• [TASK STATEMENT] The entries below contain a stretch that opens with the line containing "Section ws_refine." and closes with the line containing "(∃ c ds, to_value"; set down that stretch exactly, both ends included, and nothing else.
----
(** A secret that was not saved is acknowledged.  If the statement that
    stores a new credential is refused, or the secret contains the character zero,
    the caller still gets the record, the proxy uses the secret, and a restart
    loses it. *)
Theorem unsaved_secret_acknowledged `{HashIter} (now : Z) (sc : TenantScope) (t : string) (v : ServiceId) (secret : string)
    (st : CredState Pool) :
  target_tenant sc None = Ok t → str_is_empty (trim secret) = false → poisoned (cs_keys st) = false →
  db_credentials (pl_db (cs_creds st)) = ∅ →
  pl_fault (cs_creds st) (S (pl_n (cs_creds st))) = Refused ∨ text_ok secret = false →
  let st' := (put_credential now sc None v secret st).1 in
  is_ok (put_credential now sc None v secret st).2 = true ∧ keys_get t v (cs_keys st') = Some (MkSecret secret) ∧
  db_credentials (pl_db (cs_creds st')) = ∅.
Proof.
  intros Ht Hs Hp Hd Hbad. unfold put_credential. rewrite Ht, Hs. cbn [cst_get cst_upsert_with_secret PgCredentialStore].
  unfold pg_cred_get.
  match goal with |- context [run_stmt ?a ?b ?c (cs_creds st)] =>
    assert (pl_db (run_stmt a b c (cs_creds st)).2 = pl_db (cs_creds st) ∧
            pl_n (run_stmt a b c (cs_creds st)).2 = S (pl_n (cs_creds st)) ∧
            pl_fault (run_stmt a b c (cs_creds st)).2 = pl_fault (cs_creds st)) as (Hdb & Hn & Hfl)
      by (unfold run_stmt; destruct (pl_fault (cs_creds st) (pl_n (cs_creds st))); [by case_match|done|by case_match]);
    destruct (run_stmt a b c (cs_creds st)) as [o p] end.
  cbn [snd fst is_ok cs_keys cs_creds] in *. split; [done|]. split; [by rewrite keys_get_set, decide_True|].
  unfold pg_cred_upsert_with_secret, run_stmt. rewrite Hn, Hfl. destruct Hbad as [->|Hbad]; [by rewrite Hdb|].
  cbn [forallb]. rewrite Hbad. rewrite !andb_false_r. by destruct (pl_fault _ _); simpl; rewrite Hdb.
Qed.

(** ** Searching workspaces and snapshots *)
Section search.
Context `{Serde WorkspaceSpec} `{Serde (list WorkspaceDomain)} `{PgLower} `{Lowercase}.

Lemma needles_agree q : match q with Some s => is_ascii (trim s) = true | None => True end →
  ws_needle q = str_ascii_lower <$> pg_needle q ∧ match pg_needle q with Some n => is_ascii n = true | None => True end.
Proof.
  destruct q as [s|]; [|done]. unfold ws_needle, pg_needle. simpl. intros Ha. rewrite to_lowercase_ascii by done.
  by destruct (trim s).
Qed.
Lemma ilike_lower n s : is_ascii n = true → is_ascii s = true →
  ilike (wrap_percent (escape_like n)) s = str_contains (str_ascii_lower n) (to_lowercase s).
Proof. intros Hn Hs. rewrite to_lowercase_ascii by done. by apply ilike_substring. Qed.
Lemma ilike_opt_lower n o : is_ascii n = true → is_ascii (default "" o) = true →
  ilike_opt (wrap_percent (escape_like n)) o
  = match o with Some s => str_contains (str_ascii_lower n) (to_lowercase s) | None => false end.
Proof. intros Hn Ho. destruct o as [s|]; [|done]. by apply ilike_lower. Qed.
End search.

(** Searching finds the same rows in both stores.  For every ASCII needle,
    wild cards and backslashes included, the condition that [list] sends to
    Postgres with its escaped [ILIKE] patterns holds of a row with ASCII texts
    exactly when the in-memory store's predicate holds of the record the row
    decodes to; for workspaces and for snapshots. *)
Theorem pg_search_agrees `{Serde WorkspaceSpec} `{Serde (list WorkspaceDomain)} `{PgLower} `{Lowercase}
    (tenant wid q : option string) (id : string) (r : WsRow) (w : Workspace) (s : SnapRow) :
  match q with Some n => is_ascii (trim n) = true | None => True end → is_ascii id = true →
  (ws_of_row id r = Some w → is_ascii (default "" (wr_label r)) = true → is_ascii (default "" (wr_git_repo r)) = true →
   ws_where tenant (pg_needle q) (id, r)
   = is_live w && tenant_matches tenant (w_tenant_id w) && ws_matches (ws_needle q) w) ∧
  (is_ascii (default "" (sr_name s)) = true → is_ascii (default "" (sr_workspace_id s)) = true →
   snap_where tenant wid (pg_needle q) (id, s)
   = tenant_matches tenant (sn_tenant_id (row_to_snap id s))
     && match wid with Some x => opt_eqb (sn_workspace_id (row_to_snap id s)) (Some x) | None => true end
     && snap_matches (ws_needle q) (row_to_snap id s)).
Proof.
  intros Hq Hid. destruct (needles_agree q Hq) as [-> Hn]. split.
  - unfold ws_of_row, row_to_workspace. destruct (from_value (wr_config r)) as [c|e|]; simpl; [|done..]. intros [= <-] Hl Hg.
    unfold ws_where, ws_matches, is_live, row_live. simpl. destruct (pg_needle q) as [n|]; [|done]. simpl.
    by rewrite ilike_lower, !ilike_opt_lower.
  - intros Hnm Hw. unfold snap_where, snap_matches. simpl. destruct (pg_needle q) as [n|]; [|done]. simpl.
    by rewrite ilike_lower, !ilike_opt_lower.
Qed.

Definition domains_enc (ds : list WorkspaceDomain) : json :=
  JArray ((λ d, JObject [("domain", JString (wd_domain d)); ("backend_url", json_opt JString (wd_backend_url d));
                         ("vm_port", json_opt JNum (wd_vm_port d))]) <$> ds).
Lemma domains_contain ds host :
  json_contains (domains_enc ds) (domain_needle host) = existsb (λ d, String.eqb (wd_domain d) (str_ascii_lower host)) ds.
Proof.
  unfold domains_enc, domain_needle. cbn [json_contains forallb]. rewrite andb_true_r.
  induction ds as [|d ds IH]; [done|]. cbn [fmap list_fmap existsb json_contains forallb]. rewrite andb_true_r, orb_false_r.
  f_equal. done.
Qed.

(** A row as the store writes it. *)
Definition row_decodes `{Serde WorkspaceSpec} `{Serde (list WorkspaceDomain)} (r : WsRow) (ds : list WorkspaceDomain) : Prop :=
  (∃ c : WorkspaceSpec, from_value (wr_config r) = Ok c) ∧ to_value ds = Ok (wr_domains r).

(** A domain stored with a capital letter is unreachable with a database.
    [create_workspace] stores domains as they were sent.  The Postgres look-up
    finds a workspace exactly when some live row lists the lower-cased host letter
    by letter, so a host whose domain was stored with a capital letter is never
    found; the in-memory look-up ignores the case and finds it. *)
Theorem pg_by_domain_case_sensitive `{Serde WorkspaceSpec} `{Serde (list WorkspaceDomain)} `{HashIter}
    (host : string) (p : Pool) (ds : string → list WorkspaceDomain) (s : InMemoryWorkspaceStore) (w : Workspace) (d : WorkspaceDomain) :
  (∀ l v, to_value l = Ok v →
     json_contains v (domain_needle host) = existsb (λ d, String.eqb (wd_domain d) (str_ascii_lower host)) l) →
  pl_fault p (pl_n p) = Fine → text_ok (str_ascii_lower host) = true →
  map_Forall (λ id r, row_decodes r (ds id)) (db_workspaces (pl_db p)) →
  (is_Some (pg_ws_by_domain host p).1 ↔
   ∃ id r d, db_workspaces (pl_db p) !! id = Some r ∧ row_live r = true ∧ d ∈ ds id ∧ wd_domain d = str_ascii_lower host) ∧
  (poisoned s = false → inner s !! w_id w = Some w → is_live w = true → d ∈ w_domains w →
   eq_ignore_ascii_case (wd_domain d) (str_ascii_lower host) = true → is_Some (ws_by_domain host s)).
Proof.
  intros Henc Hf Ht Hrows. split.
  - unfold pg_ws_by_domain. rewrite run_stmt_fine; [|done|done|by simpl; rewrite Ht]. cbn [fst snd select_domain select ok_flat].
    assert (∀ id r, db_workspaces (pl_db p) !! id = Some r → json_contains (wr_domains r) (domain_needle host) = true ↔
              ∃ d, d ∈ ds id ∧ wd_domain d = str_ascii_lower host) as Hc.
    { intros id r Hr. apply Hrows in Hr as [_ Hv]. rewrite (Henc _ _ Hv), existsb_exists. setoid_rewrite String.eqb_eq.
      by setoid_rewrite <- list_elem_of_In. }
    destruct (List.find _ _) as [[id r]|] eqn:Ef.
    + apply find_Some_iff in Ef as [Hin [Hl Hj]%andb_true_iff]. apply elem_of_hash_iter in Hin. simpl in Hl, Hj.
      apply (Hc _ _ Hin) in Hj as (d0 & Hd & Heq). pose proof (Hrows _ _ Hin) as [[c Hcfg] Hv].
      split; [intros _; naive_solver|]. intros _. simpl. unfold ws_of_row, row_to_workspace. rewrite Hcfg. simpl.
      rewrite (serde_roundtrip _ _ Hv).
      destruct (find_is_Some (λ d, eq_ignore_ascii_case (wd_domain d) (str_ascii_lower host)) (ds id) d0 Hd) as [y ->]; [|done].
      unfold eq_ignore_ascii_case. rewrite Heq. apply String.eqb_refl.
    + split; [by intros [? ?]|]. intros (id & r & d0 & Hr & Hl & Hd & Heq). exfalso.
      destruct (find_is_Some (λ kr, row_live kr.2 && json_contains (wr_domains kr.2) (domain_needle host))
                  (hash_iter (db_workspaces (pl_db p))) (id, r)) as [y Hy]; [by apply elem_of_hash_iter| |congruence].
      simpl. rewrite Hl. apply (Hc _ _ Hr). naive_solver.
  - intros Hp Hw Hl Hd Heq. unfold ws_by_domain, lock_read. rewrite Hp. simpl.
    destruct (find_is_Some (λ wd, eq_ignore_ascii_case (wd_domain wd.2) (str_ascii_lower host))
                (mbind domain_pairs (hash_iter (inner s)).*2) (w, d)) as [y ->]; [|done|done].
    apply list_elem_of_bind. exists w. split.
    + unfold domain_pairs. rewrite Hl. apply list_elem_of_fmap. naive_solver.
    + apply list_elem_of_fmap. exists (w_id w, w). by rewrite elem_of_hash_iter.
Qed.

(** ** The workspace table as a map of workspaces *)
Definition on_live (f : Workspace → Workspace) (w : Workspace) : Workspace := if is_live w then f w else w.
(** What the row of a new workspace decodes to. *)
Definition stored_ws `{TimeCrates} (w : Workspace) : Workspace :=
  MkWs (w_id w) (w_tenant_id w) (to_micros (w_created_at w)) (to_micros <$> w_deleted_at w) (w_source_dir w)
    (w_output_dir w) (w_config w) (w_git_repo w) (w_git_ref w) (w_label w) (w_domains w) None None None.
Definition ws_book_step `{TimeCrates} (now : Z) (snaps : gmap string SnapRow) (op : WsOp) (m : gmap string Workspace)
    : gmap string Workspace :=
  match op with
  | WInsert w => if bool_decide (is_Some (m !! w_id w)) then m else <[w_id w := stored_ws w]> m
  | WDelete _ id => alter (on_live (set_deleted_at (Some now))) id m
  | WLabel id l => alter (on_live (Workspaces.set_label l)) id m
  | WTouch _ id => alter (on_live (set_last_exec (Some now))) id m
  | WPause _ id snap => if refers (Some snap) snaps then alter (on_live (set_pause (Some now) (Some snap))) id m else m
  | WResume id => alter (on_live (set_pause None None)) id m
  end.
Fixpoint ws_book_run `{TimeCrates} (clk : nat → Z) (n : nat) (snaps : gmap string SnapRow) (ops : list WsOp)
    (m : gmap string Workspace) : gmap string Workspace :=
  match ops with
  | [] => m
  | op :: ops' => ws_book_run clk (S n) snaps ops' (ws_book_step (clk n) snaps op m)
  end.

Section ws_refine.
Context `{TimeCrates} `{Serde WorkspaceSpec} `{Serde (list WorkspaceDomain)} (show_sql : SqlErr → string).

Definition pg_ws_step (p : Pool) (op : WsOp) : Pool :=
  match op with
  | WInsert w => (pg_ws_insert show_sql w p).1
  | WDelete _ id => (pg_ws_mark_deleted id p).2
  | WLabel id l => (pg_ws_set_label id l p).2
  | WTouch _ id => pg_ws_touch id p
  | WPause _ id snap => pg_ws_mark_paused id snap p
  | WResume id => (pg_ws_mark_resumed id p).2
  end.
Definition ws_op_fits (op : WsOp) : Prop :=
  match op with
  | WInsert w =>
      (∃ c ds, to_value (w_config w) = Ok c ∧ to_value (w_domains w) = Ok ds ∧ json_ok c = true ∧ json_ok ds = true) ∧
      from_utf8_lossy (w_source_dir w) = w_source_dir w ∧ from_utf8_lossy (w_output_dir w) = w_output_dir w ∧
      forallb text_ok ([w_id w; w_tenant_id w; w_source_dir w; w_output_dir w] ++ opt_text (w_git_repo w)
                       ++ opt_text (w_git_ref w) ++ opt_text (w_label w)) = true
  | WDelete _ id | WTouch _ id | WResume id => text_ok id = true
  | WLabel id l => forallb text_ok ([id] ++ opt_text l) = true
  | WPause _ id snap => text_ok id && text_ok snap = true
  end.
----
• [EXERCISE ANSWER]
Section ws_refine.
Context `{TimeCrates} `{Serde WorkspaceSpec} `{Serde (list WorkspaceDomain)} (show_sql : SqlErr → string).

Definition pg_ws_step (p : Pool) (op : WsOp) : Pool :=
  match op with
  | WInsert w => (pg_ws_insert show_sql w p).1
  | WDelete _ id => (pg_ws_mark_deleted id p).2
  | WLabel id l => (pg_ws_set_label id l p).2
  | WTouch _ id => pg_ws_touch id p
  | WPause _ id snap => pg_ws_mark_paused id snap p
  | WResume id => (pg_ws_mark_resumed id p).2
  end.
Definition ws_op_fits (op : WsOp) : Prop :=
  match op with
  | WInsert w =>
      (∃ c ds, to_value (w_config w) = Ok c ∧ to_value (w_domains w) = Ok ds ∧ json_ok c = true ∧ json_ok ds = true) ∧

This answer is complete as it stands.